Faz borda para uma falta. É o excesso de gozo como recuperação de uma perda. No
processo de constituição do sujeito existe uma renúncia ao gozo do corpo,
implicada na divisão do sujeito, sendo o objeto a resto deste sujeito barrado. O objeto a é captura de gozo.
Gozo
da fala (jouis-sense) – gozo do sentido, ao falar, ao produzir sentido o
sujeito goza. Também j’ouis sense (eu ouço sentido).
O
outro gozo, gozo feminino, suplementar – gozo além do falo, gozo a mais, suplementar.
Como
pensar o gozo na contemporaneidade? Podemos nos aproximar do momento atual como
um estado de gozo. Gozo do imediato, pela velocidade, não permitindo a entrada
do mediato, que seria o terceiro, que colocaria um limite na relação do sujeito
com o outro. Ocorre a falência do Nome-do-Pai, da lei, da castração, operação
necessária para barrar o sujeito, descompletá-lo, gerando a falta, para dar
lugar ao desejo.
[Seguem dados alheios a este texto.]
(** What is checked of a table: the first 256 words are given by a linear
    function, and each of the others is the shift of the one 256 before. *)
Definition table_ok : bool :=
  (alen table =? 1024) &&
  forallb (fun i => (0 <=? T i) && (T i <? 2 ^ width)) (seqZ 0 1024) &&
  forallb (fun i => T i =? L i) (seqZ 0 256) &&
  forallb (fun i => T (i + 256) =? crc_shift (T i)) (seqZ 0 768).

Context (Hok : table_ok = true).

Lemma forallb_seqZ f n : forallb f (seqZ 0 n) = true -> forall i, 0 <= i < n -> f i = true.
Proof. rewrite forallb_forall. intros H i Hi. apply H, list_elem_of_In, elem_of_seqZ. lia. Qed.

Lemma table_len : alen table = 1024.
Proof. unfold table_ok in Hok. rewrite !andb_true_iff, Z.eqb_eq in Hok. tauto. Qed.

Lemma table_range i : 0 <= i < 1024 -> 0 <= T i < 2 ^ width.
Proof.
  intros Hi. unfold table_ok in Hok. rewrite !andb_true_iff in Hok. destruct Hok as [[[_ H] _] _].
  pose proof (forallb_seqZ _ _ H i Hi) as Hb. cbn in Hb. rewrite andb_true_iff, Z.leb_le, Z.ltb_lt in Hb. lia.
Qed.

Lemma table_linear i : is_u8 i -> T i = L i.
Proof.
  intros Hi. unfold table_ok in Hok. rewrite !andb_true_iff in Hok. destruct Hok as [[_ H] _].
  apply Z.eqb_eq. exact (forallb_seqZ _ _ H i Hi).
Qed.

Lemma table_next i : 0 <= i < 768 -> T (i + 256) = crc_shift (T i).
Proof.
  intros Hi. unfold table_ok in Hok. rewrite !andb_true_iff in Hok. destruct Hok as [_ H].
  apply Z.eqb_eq. exact (forallb_seqZ _ _ H i Hi).
Qed.

Lemma shift_linear : linear crc_shift.
Proof.
  apply linear_lxor; [apply linear_shiftr; lia|]. apply (linear_comp L); [done|]. apply linear_land. lia.
Qed.

Lemma shift_byte i : is_u8 i -> crc_shift i = L i.
Proof. intros Hi. unfold crc_shift. by rewrite byte_shiftr, byte_land, Z.lxor_0_l. Qed.

Lemma shift_high x y : 0 <= x -> 0 <= y -> crc_shift (Z.lxor x (Z.shiftl y 8)) = Z.lxor (crc_shift x) y.
Proof.
  intros Hx Hy. rewrite (proj2 shift_linear) by (done || by apply Z.shiftl_nonneg). f_equal. unfold crc_shift.
  rewrite Z.shiftr_shiftl_l by lia. rewrite Z.shiftl_0_r.
  assert (E : Z.land (Z.shiftl y 8) 255 = 0).
  { change 255 with (Z.ones 8). rewrite Z.land_ones, Z.shiftl_mul_pow2 by lia. apply Z.mod_mul. lia. }
  rewrite E, (linear_0 L HL). apply Z.lxor_0_r.
Qed.

Lemma shift_range x : 0 <= x < 2 ^ width -> 0 <= crc_shift x < 2 ^ width.
Proof.
  intros Hx. unfold crc_shift. apply lxor_range.
  - rewrite Z.shiftr_div_pow2 by lia. split; [apply Z.div_pos; lia|]. apply Z.div_lt_upper_bound; [lia|]. nia.
  - pose proof (land_byte x) as Hb. rewrite <- table_linear by done. apply table_range. unfold is_u8 in Hb. lia.
Qed.

(** The table [k] shifts a byte [k + 1] times. *)
Lemma table_iter k i : (k < 4)%nat -> is_u8 i -> T (i + 256 * Z.of_nat k) = Nat.iter (S k) crc_shift i.
Proof.
  intros Hk Hi. induction k as [|k IH].
  - rewrite Z.mul_0_r, Z.add_0_r. cbn. by rewrite table_linear, shift_byte.
  - replace (i + 256 * Z.of_nat (S k)) with (i + 256 * Z.of_nat k + 256) by lia. unfold is_u8 in Hi. rewrite table_next by lia.
    rewrite IH by lia. done.
Qed.

Lemma iter_split n x : 0 <= x -> Nat.iter (S n) crc_shift x = Z.lxor (Nat.iter (S n) crc_shift (Z.land x 255)) (Nat.iter n crc_shift (Z.shiftr x 8)).
Proof.
  intros Hx. pose proof (linear_iter crc_shift n shift_linear) as Ln. rewrite !Nat.iter_succ_r.
  rewrite (shift_byte (Z.land x 255)) by apply land_byte. unfold crc_shift at 2. rewrite (proj2 Ln).
  - apply Z.lxor_comm.
  - by apply Z.shiftr_nonneg.
  - apply HL. pose proof (land_byte x). unfold is_u8 in *. lia.
Qed.

(** The four look-ups of a word. *)
Lemma word_lookup x :
  0 <= x < 2 ^ 32 ->
  Nat.iter 4 crc_shift x =
  Z.lxor (Z.lxor (Z.lxor (T (Z.land x 255 + 768)) (T (Z.land (Z.shiftr x 8) 255 + 512))) (T (Z.land (Z.shiftr x 16) 255 + 256)))
    (T (Z.land (Z.shiftr x 24) 255)).
Proof.
  intros Hx. assert (Hn : forall n, 0 <= Z.shiftr x n) by (intros n; apply Z.shiftr_nonneg; lia).
  rewrite (iter_split 3) by lia. rewrite (iter_split 2) by done. rewrite (iter_split 1) by (apply Z.shiftr_nonneg; done).
  rewrite !Z.shiftr_shiftr by lia. rewrite <- !Z.lxor_assoc. change (8 + 8) with 16. change (16 + 8) with 24.
  rewrite <- !table_iter by (lia || apply land_byte). change (256 * Z.of_nat 3) with 768. change (256 * Z.of_nat 2) with 512. change (256 * Z.of_nat 1) with 256.
  f_equal. cbn [Nat.iter nat_rect].
  assert (Hb : is_u8 (Z.shiftr x 24)).
  { unfold is_u8. rewrite Z.shiftr_div_pow2 by lia. split; [apply Z.div_pos; lia|apply Z.div_lt_upper_bound; lia]. }
  rewrite byte_land, table_linear, shift_byte by done. done.
Qed.
End sliced.

(** ** The loops *)

(** [len] bytes of a memory. *)
Definition bytes_of (mem : list Z) (p len : Z) : list Z := take (Z.to_nat len) (drop (Z.to_nat p) mem).

Lemma bytes_of_nil mem p : bytes_of mem p 0 = [].
Proof. done. Qed.

Lemma bytes_of_snoc mem p n : 0 <= p -> 0 <= n -> p + n < alen mem -> bytes_of mem p (n + 1) = bytes_of mem p n ++ [lget mem (p + n)].
Proof.
  intros Hp Hn Hl. unfold bytes_of. replace (Z.to_nat (n + 1)) with (S (Z.to_nat n)) by lia.
  apply take_S_r. rewrite lookup_drop. pose proof (aget_lget mem (p + n) ltac:(lia)) as E. unfold aget in E.
  destruct (in_array mem (p + n)); [|done]. by replace (Z.to_nat p + Z.to_nat n)%nat with (Z.to_nat (p + n)) by lia.
Qed.

Section loops.
Context (width : Z) (Hwidth : 8 <= width) (table : list Z) (L : Z -> Z) (HL : linear L) (Hok : table_ok width table L = true).
Context (read : Z -> option Z).
Context (Hread : forall i, 0 <= i < 1024 -> exists w, read i = Some w /\ w mod 2 ^ width = lget table i).

(** The bytes one by one. *)
Definition crc_feed (crc b : Z) : Z := crc_shift L (Z.lxor crc b).

Let in_width (crc : Z) : Prop := 0 <= crc < 2 ^ width.

Lemma width_pow : 2 ^ 8 <= 2 ^ width.
Proof. apply Z.pow_le_mono_r; lia. Qed.

Lemma feed_range crc b : in_width crc -> is_u8 b -> in_width (crc_feed crc b).
Proof.
  intros Hc Hb. pose proof width_pow. apply (shift_range width Hwidth table L Hok). apply lxor_range; [done|unfold is_u8 in Hb; lia].
Qed.

Lemma crc_byte_spec crc b : in_width crc -> is_u8 b -> crc_byte width read crc b = Some (crc_feed crc b).
Proof.
  intros Hc Hb. unfold crc_byte. change 0xff with 255.
  assert (Ei : Z.lxor (Z.land crc 255) b = Z.land (Z.lxor crc b) 255).
  { rewrite (proj2 (linear_land 255 ltac:(lia))) by (unfold is_u8, in_width in *; lia). by rewrite (byte_land b). }
  pose proof (land_byte (Z.lxor crc b)) as Hx. rewrite Ei. destruct (Hread (Z.land (Z.lxor crc b) 255)) as (w & -> & Hw); [unfold is_u8 in Hx; lia|].
  mred. f_equal. rewrite lxor_mod, Hw by lia. rewrite (table_linear width table L Hok) by done. unfold crc_feed, crc_shift. f_equal.
  rewrite Z.shiftr_lxor, (byte_shiftr b), Z.lxor_0_r by done. apply Z.mod_small. unfold in_width in Hc.
  rewrite Z.shiftr_div_pow2 by lia. split; [apply Z.div_pos; lia|]. apply Z.div_lt_upper_bound; lia.
Qed.

(** A look-up of four reads. *)
Lemma four_reads x i3 i2 i1 i0 :
  0 <= x < 2 ^ 32 -> i3 = Z.land x 255 + 768 -> i2 = Z.land (Z.shiftr x 8) 255 + 512 ->
  i1 = Z.land (Z.shiftr x 16) 255 + 256 -> i0 = Z.land (Z.shiftr x 24) 255 ->
  (w3 ← read i3; w2 ← read i2; w1 ← read i1; w0 ← read i0; Some (Z.lxor (Z.lxor (Z.lxor w3 w2) w1) w0 mod 2 ^ width))
  = Some (Nat.iter 4 (crc_shift L) x).
Proof.
  intros Hx -> -> -> ->. rewrite (word_lookup width table L HL Hok x Hx).
  pose proof (land_byte x) as B3. pose proof (land_byte (Z.shiftr x 8)) as B2. pose proof (land_byte (Z.shiftr x 16)) as B1. pose proof (land_byte (Z.shiftr x 24)) as B0.
  unfold is_u8 in *.
  destruct (Hread (Z.land x 255 + 768)) as (w3 & -> & <-); [lia|]. destruct (Hread (Z.land (Z.shiftr x 8) 255 + 512)) as (w2 & -> & <-); [lia|].
  destruct (Hread (Z.land (Z.shiftr x 16) 255 + 256)) as (w1 & -> & <-); [lia|]. destruct (Hread (Z.land (Z.shiftr x 24) 255)) as (w0 & -> & <-); [lia|].
  mred. by rewrite !lxor_mod by lia.
Qed.

(** Four bytes fed one by one, or together. *)
Lemma feed_word crc b0 b1 b2 b3 :
  0 <= crc -> is_u8 b0 -> is_u8 b1 -> is_u8 b2 -> is_u8 b3 ->
  Nat.iter 4 (crc_shift L) (Z.lxor crc (b0 + 2 ^ 8 * b1 + 2 ^ 16 * b2 + 2 ^ 24 * b3)) = foldl crc_feed crc [b0; b1; b2; b3].
Proof.
  intros Hc H0 H1 H2 H3. pose proof (shift_linear L HL) as [Hpos _].
  assert (Hstep : forall c b y, 0 <= c -> is_u8 b -> 0 <= y -> crc_shift L (Z.lxor c (b + 2 ^ 8 * y)) = Z.lxor (crc_feed c b) y).
  { intros c b y Hcc Hb Hy. rewrite (low_byte b y Hb Hy), <- Z.lxor_assoc. apply shift_high; [done| |done].
    apply Z.lxor_nonneg. unfold is_u8 in Hb. lia. }
  assert (Hf : forall c b, 0 <= c -> is_u8 b -> 0 <= crc_feed c b).
  { intros c b Hcc Hb. apply Hpos, Z.lxor_nonneg. unfold is_u8 in Hb. lia. }
  unfold is_u8 in *.
  replace (b0 + 2 ^ 8 * b1 + 2 ^ 16 * b2 + 2 ^ 24 * b3) with (b0 + 2 ^ 8 * (b1 + 2 ^ 8 * (b2 + 2 ^ 8 * (b3 + 2 ^ 8 * 0)))) by lia.
  rewrite !Nat.iter_succ_r. cbn [Nat.iter nat_rect]. rewrite !Hstep by (unfold is_u8; auto 6; lia). cbn [foldl]. by rewrite Z.lxor_0_r.
Qed.
(** The state of the loops [k] bytes after the position [p0]. *)
Section run.
Context (word : Z -> Z -> option Z).
Context (Hword : forall crc d, in_width crc -> 0 <= d < 2 ^ 32 -> word crc d = Some (Nat.iter 4 (crc_shift L) (Z.lxor crc d))).
Context (base : Z) (mem : list Z) (Hmem : forall i, is_u8 (lget mem i)) (crc0 p0 len0 : Z).
Context (Hcrc : in_width crc0) (Hp : 0 <= p0) (Hlen : 0 <= len0) (Hin : p0 + len0 <= alen mem).

Definition fed (s : crc_state) : Prop :=
  let '(crc, p, len) := s in
  p + len = p0 + len0 /\ 0 <= len <= len0 /\ in_width crc /\ crc = foldl crc_feed crc0 (bytes_of mem p0 (p - p0)).

Lemma one_byte_fed crc p len :
  fed (crc, p, len) -> 0 < len -> exists crc', one_byte width read mem (crc, p, len) = Some (crc', p + 1, len - 1) /\ fed (crc', p + 1, len - 1).
Proof.
  intros (Ep & Hl & Hc & E) Hpos. unfold one_byte. rewrite aget_lget by lia. mred. rewrite crc_byte_spec by done. mred.
  eexists. split; [done|]. split; [lia|]. split; [lia|]. split; [by apply feed_range|].
  replace (p + 1 - p0) with (p - p0 + 1) by lia. rewrite bytes_of_snoc, foldl_app by lia. cbn. rewrite <- E. by replace (p0 + (p - p0)) with p by lia.
Qed.

Lemma one_word_fed crc p len :
  fed (crc, p, len) -> 4 <= len -> exists crc', one_word word mem (crc, p, len) = Some (crc', p + 4, len - 4) /\ fed (crc', p + 4, len - 4).
Proof.
  intros (Ep & Hl & Hc & E) Hpos. unfold one_word, read_u32. rewrite !aget_lget by lia. mred.
  pose proof (Hmem p) as H0. pose proof (Hmem (p + 1)) as H1. pose proof (Hmem (p + 2)) as H2. pose proof (Hmem (p + 3)) as H3.
  rewrite Hword by (done || unfold is_u8 in *; lia). mred. rewrite feed_word by (done || unfold in_width in Hc; lia).
  eexists. split; [done|]. split; [lia|]. split; [lia|].
  split; [cbn [foldl]; by repeat apply feed_range|].
  replace (p + 4 - p0) with (p - p0 + 1 + 1 + 1 + 1) by lia. rewrite !bytes_of_snoc by lia. rewrite <- !app_assoc, foldl_app, <- E. cbn [app].
  by replace (p0 + (p - p0)) with p by lia; replace (p0 + (p - p0 + 1)) with (p + 1) by lia; replace (p0 + (p - p0 + 1 + 1)) with (p + 2) by lia;
    replace (p0 + (p - p0 + 1 + 1 + 1)) with (p + 3) by lia.
Qed.

Let left_ (s : crc_state) : nat := Z.to_nat s.2.

(** Whatever the alignment, the bytes are fed one after the other. *)
Lemma crc_update_spec : crc_update width read word base mem crc0 p0 len0 = Some (foldl crc_feed crc0 (bytes_of mem p0 len0)).
Proof.
  assert (Hfuel : forall s, fed s -> (left_ s < S (Z.to_nat len0))%nat) by (intros [[crc p] len] (_ & Hl & _); unfold left_; cbn; lia).
  unfold crc_update. set (fuel := S (Z.to_nat len0)).
  match goal with |- context [loop fuel ?body (crc0, p0, len0)] =>
    destruct (loop_inv fed fed left_ body) with (fuel := fuel) (s := (crc0, p0, len0)) as (s1 & -> & H1) end.
  - intros [[crc p] len] Hs. destruct (negb (Z.land (base + p) 3 =? 0)); cbn [andb]; [|by eexists].
    destruct (Z.eqb_spec len 0) as [->|Hne]; cbn [negb]; [by eexists|]. assert (Hl : 0 < len) by (destruct Hs as (_ & ? & _); lia).
    destruct (one_byte_fed crc p len Hs Hl) as (crc' & -> & Hs'). mred. eexists. split; [done|]. split; [done|]. unfold left_. cbn. lia.
  - split; [done|]. split; [lia|]. split; [done|]. by rewrite Z.sub_diag.
  - apply Hfuel. split; [done|]. split; [lia|]. split; [done|]. by rewrite Z.sub_diag.
  - mred. match goal with |- context [loop fuel ?body s1] => destruct (loop_inv fed fed left_ body) with (fuel := fuel) (s := s1) as (s2 & -> & H2) end; [|done|by apply Hfuel|].
    { intros [[crc p] len] Hs. destruct (Z.leb_spec 16 len) as [Hl|]; [|by eexists].
      destruct (one_word_fed crc p len Hs) as (c1 & -> & Hs1); [lia|]. mred. destruct (one_word_fed _ _ _ Hs1) as (c2 & -> & Hs2); [lia|]. mred.
      destruct (one_word_fed _ _ _ Hs2) as (c3 & -> & Hs3); [lia|]. mred. destruct (one_word_fed _ _ _ Hs3) as (c4 & -> & Hs4); [lia|]. mred.
      eexists. split; [done|]. split; [done|]. unfold left_. cbn. lia. }
    mred. match goal with |- context [loop fuel ?body s2] =>
      destruct (loop_inv fed (fun s => fed s /\ s.2 = 0) left_ body) with (fuel := fuel) (s := s2) as ([[crc p] len] & -> & Hs & E0) end; [|done|by apply Hfuel|].
    { intros [[crc p] len] Hs. destruct (Z.eqb_spec len 0) as [->|Hne]; cbn [negb]; [by eexists|].
      destruct (one_byte_fed crc p len Hs) as (crc' & -> & Hs'); [destruct Hs as (_ & ? & _); lia|]. mred. eexists. split; [done|]. split; [done|]. unfold left_. cbn.
      destruct Hs as (_ & ? & _). lia. }
    mred. cbn in *. destruct Hs as (Ep & _ & _ & ->). by replace (p - p0) with len0 by lia.
Qed.
End run.
End loops.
O sujeito é falta-a-ser, não é completo, desejo é movimento,
desejo de outra coisa. Hoje o gozo tapa a falta.
O
Outro da linguagem, dimensão do simbólico, se desvanece, ocorrendo um gozo
autístico, onde o Outro é excluído.
Atualmente
os sujeitos usufruem de seus corpos, muitas vezes, sem limites. O discurso capitalista
busca reproduzir um estado irrecuperável de completude. O laço social, relação
entre os sujeitos, se sustenta do discurso, apresentando os modos de gozo de uma
época, de uma cultura determinada. A cultura regula o gozo, como Freud já dizia
no seu artigo o Mal-estar na Cultura (1930),
fazendo com que o sujeito possa habitar com limites em sua época.
Mas,
neste momento assistimos a queda dos ideais, que se apresenta pela falência do
Pai, que se reflete no imaginário, inclusive na educação. Professores e pais
não ocupam mais o lugar de autoridade. O autoritarismo, a tirania, substitui a
autoridade, como o pai da horda, em Totem
e Tabu (1913) de Freud, que é o pai autoritário que gozava das mulheres e
dos filhos.
A
falta que aponta para o desejo, hoje, é preenchida por objetos de consumo, como
celulares, tablets, alimentos,
drogas, etc. O sujeito não suporta a falta tão essencial para a estruturação da
subjetividade. A cultura utilitária pós-moderna baseia-se na compulsão ao
consumo, na busca em excesso do ter para camuflar a falta-a-ser. Uma sociedade
narcisista, voltada para o espetáculo, onde a fronteira entre o
público e o privado desaparece. Somos olhados o tempo todo, e objeto olhar
ganha lugar de zênite, de apogeu, de gozo nas imagens oferecidas pela mídia.
Podemos
observar o aumento de casos de anorexia e bulimia na atualidade. O modelo
imaginário do corpo ideal, como supereu mundial, dita as normas do gozo do
corpo perfeito. A anoréxica reage à demanda de se deixar alimentar através da recusa
da demanda, já que não é signo de amor. Ela luta pelo seu desejo, querendo
também furar o Outro do desejo. A bulímica goza em sua fome de boi, mas vomita
para abrir espaço do desejo. Duas faces de desejo e gozo. O gozo da anoréxica
pode conduzi-la à morte. Impulsões que apontam para a clínica do real, onde o
gozo está localizado no corpo.
Nós,
psicanalistas precisamos pensar a nossa época, onde o corpo, sede do gozo, devido
à queda do simbólico, está capturado pelo Gozo do Outro, se tornando cada vez
mais um espetáculo!
Nota:
Sobre
os tipos de gozo: Maria Cristina Ocariz,
O sintoma e a clínica psicanalítica, SP: Via Lettera Ed, 2003.